## [Problem]
Show the lines below where "factor" occurs.

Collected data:

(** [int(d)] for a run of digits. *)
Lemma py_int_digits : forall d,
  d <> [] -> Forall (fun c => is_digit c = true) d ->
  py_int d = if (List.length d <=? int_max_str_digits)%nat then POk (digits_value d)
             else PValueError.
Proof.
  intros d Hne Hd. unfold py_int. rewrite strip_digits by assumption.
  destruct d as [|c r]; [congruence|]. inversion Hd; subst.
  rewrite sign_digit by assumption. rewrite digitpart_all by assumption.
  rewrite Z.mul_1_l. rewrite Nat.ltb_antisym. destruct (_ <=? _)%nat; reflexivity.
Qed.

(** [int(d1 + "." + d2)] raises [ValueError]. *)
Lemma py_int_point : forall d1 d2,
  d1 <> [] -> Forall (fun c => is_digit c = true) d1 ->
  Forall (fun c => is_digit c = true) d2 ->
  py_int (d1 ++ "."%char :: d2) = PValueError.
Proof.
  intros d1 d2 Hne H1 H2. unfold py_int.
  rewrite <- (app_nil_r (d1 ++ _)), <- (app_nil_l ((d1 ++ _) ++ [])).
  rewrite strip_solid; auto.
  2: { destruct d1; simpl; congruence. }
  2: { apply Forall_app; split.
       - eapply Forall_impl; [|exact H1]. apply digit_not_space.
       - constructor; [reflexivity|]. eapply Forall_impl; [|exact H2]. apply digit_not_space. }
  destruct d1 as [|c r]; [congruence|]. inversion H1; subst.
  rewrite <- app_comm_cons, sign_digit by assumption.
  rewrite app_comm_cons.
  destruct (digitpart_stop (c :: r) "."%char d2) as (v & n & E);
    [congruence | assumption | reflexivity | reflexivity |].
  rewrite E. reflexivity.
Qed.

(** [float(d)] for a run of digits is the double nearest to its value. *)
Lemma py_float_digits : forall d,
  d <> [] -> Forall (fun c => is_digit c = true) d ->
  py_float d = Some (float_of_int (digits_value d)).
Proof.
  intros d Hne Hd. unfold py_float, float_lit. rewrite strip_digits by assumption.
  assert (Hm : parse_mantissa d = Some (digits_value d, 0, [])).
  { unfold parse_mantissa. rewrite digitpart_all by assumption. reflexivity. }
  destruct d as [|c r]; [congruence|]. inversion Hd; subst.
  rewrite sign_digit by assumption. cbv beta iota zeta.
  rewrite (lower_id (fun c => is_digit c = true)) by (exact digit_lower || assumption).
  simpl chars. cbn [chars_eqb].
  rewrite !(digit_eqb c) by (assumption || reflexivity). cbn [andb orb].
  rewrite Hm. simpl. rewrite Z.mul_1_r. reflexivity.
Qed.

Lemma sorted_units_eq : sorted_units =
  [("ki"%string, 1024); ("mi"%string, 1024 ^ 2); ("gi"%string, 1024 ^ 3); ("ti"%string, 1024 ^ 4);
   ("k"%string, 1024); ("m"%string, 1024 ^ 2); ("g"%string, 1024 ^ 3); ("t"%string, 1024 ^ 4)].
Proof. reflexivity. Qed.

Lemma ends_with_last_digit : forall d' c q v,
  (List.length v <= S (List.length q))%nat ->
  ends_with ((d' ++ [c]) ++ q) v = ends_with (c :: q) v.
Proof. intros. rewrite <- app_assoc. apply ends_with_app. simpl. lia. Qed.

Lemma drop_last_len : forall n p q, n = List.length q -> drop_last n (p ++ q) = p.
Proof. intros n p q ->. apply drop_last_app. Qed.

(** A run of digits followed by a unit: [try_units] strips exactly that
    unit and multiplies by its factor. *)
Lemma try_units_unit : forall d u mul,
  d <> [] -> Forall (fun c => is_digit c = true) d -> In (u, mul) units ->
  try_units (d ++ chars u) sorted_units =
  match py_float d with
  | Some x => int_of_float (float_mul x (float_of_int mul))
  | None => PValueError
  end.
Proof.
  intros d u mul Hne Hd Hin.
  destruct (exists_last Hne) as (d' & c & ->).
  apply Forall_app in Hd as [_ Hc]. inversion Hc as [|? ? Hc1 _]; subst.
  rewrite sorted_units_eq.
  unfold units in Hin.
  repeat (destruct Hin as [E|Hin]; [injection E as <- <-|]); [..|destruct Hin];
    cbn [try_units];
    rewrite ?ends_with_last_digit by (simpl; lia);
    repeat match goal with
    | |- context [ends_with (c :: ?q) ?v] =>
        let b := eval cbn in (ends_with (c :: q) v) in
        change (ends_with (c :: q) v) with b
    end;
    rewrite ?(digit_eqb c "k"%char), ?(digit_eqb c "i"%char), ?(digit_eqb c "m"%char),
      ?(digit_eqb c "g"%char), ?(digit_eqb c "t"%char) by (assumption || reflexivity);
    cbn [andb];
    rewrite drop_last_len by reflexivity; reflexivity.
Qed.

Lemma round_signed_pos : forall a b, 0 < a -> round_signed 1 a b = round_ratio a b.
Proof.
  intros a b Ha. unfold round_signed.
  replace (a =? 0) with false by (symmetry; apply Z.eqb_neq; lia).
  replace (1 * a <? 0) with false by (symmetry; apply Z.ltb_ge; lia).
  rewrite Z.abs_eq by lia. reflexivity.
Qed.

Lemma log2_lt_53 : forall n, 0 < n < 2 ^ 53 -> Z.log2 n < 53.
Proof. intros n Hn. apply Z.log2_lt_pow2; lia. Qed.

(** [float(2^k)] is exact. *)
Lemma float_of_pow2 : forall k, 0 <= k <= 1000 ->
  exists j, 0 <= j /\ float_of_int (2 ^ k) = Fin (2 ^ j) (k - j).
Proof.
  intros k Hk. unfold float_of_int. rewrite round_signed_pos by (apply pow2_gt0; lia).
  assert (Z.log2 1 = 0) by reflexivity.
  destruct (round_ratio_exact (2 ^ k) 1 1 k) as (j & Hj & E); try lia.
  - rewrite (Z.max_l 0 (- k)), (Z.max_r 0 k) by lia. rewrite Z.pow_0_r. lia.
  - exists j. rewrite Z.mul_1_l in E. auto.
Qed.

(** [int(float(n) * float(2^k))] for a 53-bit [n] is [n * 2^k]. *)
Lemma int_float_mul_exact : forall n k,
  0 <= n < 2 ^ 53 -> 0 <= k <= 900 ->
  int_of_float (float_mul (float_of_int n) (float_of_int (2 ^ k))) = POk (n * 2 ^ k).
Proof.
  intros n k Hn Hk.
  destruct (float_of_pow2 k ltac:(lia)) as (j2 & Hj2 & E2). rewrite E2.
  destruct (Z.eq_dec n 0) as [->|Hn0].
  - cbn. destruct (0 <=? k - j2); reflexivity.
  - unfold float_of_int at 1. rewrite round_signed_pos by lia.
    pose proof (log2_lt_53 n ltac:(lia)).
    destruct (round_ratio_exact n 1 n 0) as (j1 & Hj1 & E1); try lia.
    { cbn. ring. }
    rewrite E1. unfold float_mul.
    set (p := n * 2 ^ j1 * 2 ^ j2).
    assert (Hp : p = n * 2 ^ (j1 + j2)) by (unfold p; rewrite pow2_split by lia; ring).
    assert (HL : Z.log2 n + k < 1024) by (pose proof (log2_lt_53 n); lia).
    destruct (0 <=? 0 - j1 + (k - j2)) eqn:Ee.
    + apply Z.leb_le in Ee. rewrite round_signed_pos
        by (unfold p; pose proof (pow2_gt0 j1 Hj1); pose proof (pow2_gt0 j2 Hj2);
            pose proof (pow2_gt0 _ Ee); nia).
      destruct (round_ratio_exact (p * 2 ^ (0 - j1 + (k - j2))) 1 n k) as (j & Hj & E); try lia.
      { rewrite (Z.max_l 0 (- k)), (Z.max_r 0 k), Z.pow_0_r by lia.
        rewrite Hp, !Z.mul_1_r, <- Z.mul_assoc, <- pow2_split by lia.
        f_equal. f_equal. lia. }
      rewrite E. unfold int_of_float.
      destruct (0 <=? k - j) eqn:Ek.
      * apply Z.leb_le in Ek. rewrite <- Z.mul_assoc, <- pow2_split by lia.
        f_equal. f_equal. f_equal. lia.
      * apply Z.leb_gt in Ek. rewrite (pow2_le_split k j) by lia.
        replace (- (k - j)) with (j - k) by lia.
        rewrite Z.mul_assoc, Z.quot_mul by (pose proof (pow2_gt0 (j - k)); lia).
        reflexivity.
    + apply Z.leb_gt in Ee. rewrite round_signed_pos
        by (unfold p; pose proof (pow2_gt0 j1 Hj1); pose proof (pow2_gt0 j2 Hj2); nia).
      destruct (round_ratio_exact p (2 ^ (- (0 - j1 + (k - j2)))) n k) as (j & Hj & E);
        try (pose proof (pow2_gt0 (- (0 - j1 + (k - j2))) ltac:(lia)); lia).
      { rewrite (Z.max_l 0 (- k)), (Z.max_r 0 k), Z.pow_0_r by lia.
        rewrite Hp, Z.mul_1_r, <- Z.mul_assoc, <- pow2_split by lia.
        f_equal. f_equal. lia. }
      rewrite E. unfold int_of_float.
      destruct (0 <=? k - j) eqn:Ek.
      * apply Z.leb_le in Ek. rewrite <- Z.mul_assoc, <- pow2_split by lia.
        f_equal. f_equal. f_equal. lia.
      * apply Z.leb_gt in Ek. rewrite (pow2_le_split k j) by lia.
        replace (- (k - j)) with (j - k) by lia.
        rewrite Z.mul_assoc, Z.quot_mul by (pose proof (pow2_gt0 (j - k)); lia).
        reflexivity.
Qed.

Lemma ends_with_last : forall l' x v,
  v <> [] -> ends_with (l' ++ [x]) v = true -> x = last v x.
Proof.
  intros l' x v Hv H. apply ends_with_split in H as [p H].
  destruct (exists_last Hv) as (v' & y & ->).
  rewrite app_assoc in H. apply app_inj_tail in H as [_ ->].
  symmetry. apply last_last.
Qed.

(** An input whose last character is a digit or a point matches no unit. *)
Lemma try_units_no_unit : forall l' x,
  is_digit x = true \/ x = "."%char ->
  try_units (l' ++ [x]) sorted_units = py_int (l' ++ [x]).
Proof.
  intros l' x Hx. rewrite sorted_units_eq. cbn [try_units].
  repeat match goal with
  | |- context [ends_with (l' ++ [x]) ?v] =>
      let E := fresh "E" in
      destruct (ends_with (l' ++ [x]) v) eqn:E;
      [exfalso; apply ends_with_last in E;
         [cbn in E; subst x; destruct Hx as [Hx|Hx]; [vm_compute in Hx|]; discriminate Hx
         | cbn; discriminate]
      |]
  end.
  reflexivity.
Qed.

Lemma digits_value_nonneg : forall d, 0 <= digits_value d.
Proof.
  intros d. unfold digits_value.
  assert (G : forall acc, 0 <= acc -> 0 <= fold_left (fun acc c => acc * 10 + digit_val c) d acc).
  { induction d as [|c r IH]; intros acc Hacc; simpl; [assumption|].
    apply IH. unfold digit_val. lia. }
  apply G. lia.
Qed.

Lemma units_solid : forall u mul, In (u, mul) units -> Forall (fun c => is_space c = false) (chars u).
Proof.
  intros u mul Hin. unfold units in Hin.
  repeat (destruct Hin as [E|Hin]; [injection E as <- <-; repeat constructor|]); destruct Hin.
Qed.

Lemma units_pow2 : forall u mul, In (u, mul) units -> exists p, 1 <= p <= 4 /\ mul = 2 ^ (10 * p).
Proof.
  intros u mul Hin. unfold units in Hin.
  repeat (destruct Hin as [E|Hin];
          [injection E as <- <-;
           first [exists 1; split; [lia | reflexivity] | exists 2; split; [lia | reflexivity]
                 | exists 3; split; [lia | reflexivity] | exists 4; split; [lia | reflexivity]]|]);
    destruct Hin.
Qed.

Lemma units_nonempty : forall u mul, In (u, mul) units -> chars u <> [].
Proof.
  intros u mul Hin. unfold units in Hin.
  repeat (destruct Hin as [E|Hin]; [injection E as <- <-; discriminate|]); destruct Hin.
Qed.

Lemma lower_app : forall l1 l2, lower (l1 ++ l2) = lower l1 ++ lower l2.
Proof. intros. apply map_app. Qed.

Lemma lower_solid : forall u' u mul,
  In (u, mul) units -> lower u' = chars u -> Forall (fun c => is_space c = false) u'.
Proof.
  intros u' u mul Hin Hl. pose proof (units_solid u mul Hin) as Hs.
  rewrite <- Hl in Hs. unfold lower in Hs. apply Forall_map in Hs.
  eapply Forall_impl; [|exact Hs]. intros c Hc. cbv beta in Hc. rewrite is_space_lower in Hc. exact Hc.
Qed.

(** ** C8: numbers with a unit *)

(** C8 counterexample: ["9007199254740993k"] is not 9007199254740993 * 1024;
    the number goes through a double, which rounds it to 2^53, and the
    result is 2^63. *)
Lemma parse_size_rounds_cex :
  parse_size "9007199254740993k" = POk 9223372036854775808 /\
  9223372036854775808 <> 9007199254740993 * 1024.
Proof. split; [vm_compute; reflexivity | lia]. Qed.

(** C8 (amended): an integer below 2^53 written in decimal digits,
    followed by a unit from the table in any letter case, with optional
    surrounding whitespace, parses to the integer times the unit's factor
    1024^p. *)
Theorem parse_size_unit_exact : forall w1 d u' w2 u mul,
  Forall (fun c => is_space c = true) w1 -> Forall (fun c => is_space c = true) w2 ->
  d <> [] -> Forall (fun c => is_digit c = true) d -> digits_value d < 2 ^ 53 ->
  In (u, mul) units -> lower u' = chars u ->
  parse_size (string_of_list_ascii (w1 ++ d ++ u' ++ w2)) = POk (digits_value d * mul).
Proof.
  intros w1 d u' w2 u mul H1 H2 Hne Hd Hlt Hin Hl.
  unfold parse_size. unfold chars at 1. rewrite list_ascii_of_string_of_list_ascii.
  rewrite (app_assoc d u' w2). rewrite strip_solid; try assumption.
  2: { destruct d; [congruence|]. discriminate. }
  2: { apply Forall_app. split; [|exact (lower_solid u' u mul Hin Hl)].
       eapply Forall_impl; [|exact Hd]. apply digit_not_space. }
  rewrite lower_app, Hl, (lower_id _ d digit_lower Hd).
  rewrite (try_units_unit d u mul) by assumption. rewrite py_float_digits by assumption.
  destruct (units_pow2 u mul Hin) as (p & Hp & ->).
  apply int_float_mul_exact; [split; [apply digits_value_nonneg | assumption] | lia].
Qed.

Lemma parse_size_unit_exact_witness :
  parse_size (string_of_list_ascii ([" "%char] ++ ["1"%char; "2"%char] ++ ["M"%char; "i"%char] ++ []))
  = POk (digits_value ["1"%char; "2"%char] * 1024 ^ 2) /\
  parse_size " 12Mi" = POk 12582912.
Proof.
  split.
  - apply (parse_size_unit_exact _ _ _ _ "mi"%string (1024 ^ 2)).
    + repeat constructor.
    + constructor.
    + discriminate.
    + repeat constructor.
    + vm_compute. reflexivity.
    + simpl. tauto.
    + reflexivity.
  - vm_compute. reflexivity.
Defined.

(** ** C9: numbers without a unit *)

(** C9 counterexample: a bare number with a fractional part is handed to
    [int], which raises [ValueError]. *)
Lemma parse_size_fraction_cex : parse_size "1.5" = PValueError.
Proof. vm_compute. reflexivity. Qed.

## [Solution for this problem]
    unit and multiplies by its factor. *)
    surrounding whitespace, parses to the integer times the unit's factor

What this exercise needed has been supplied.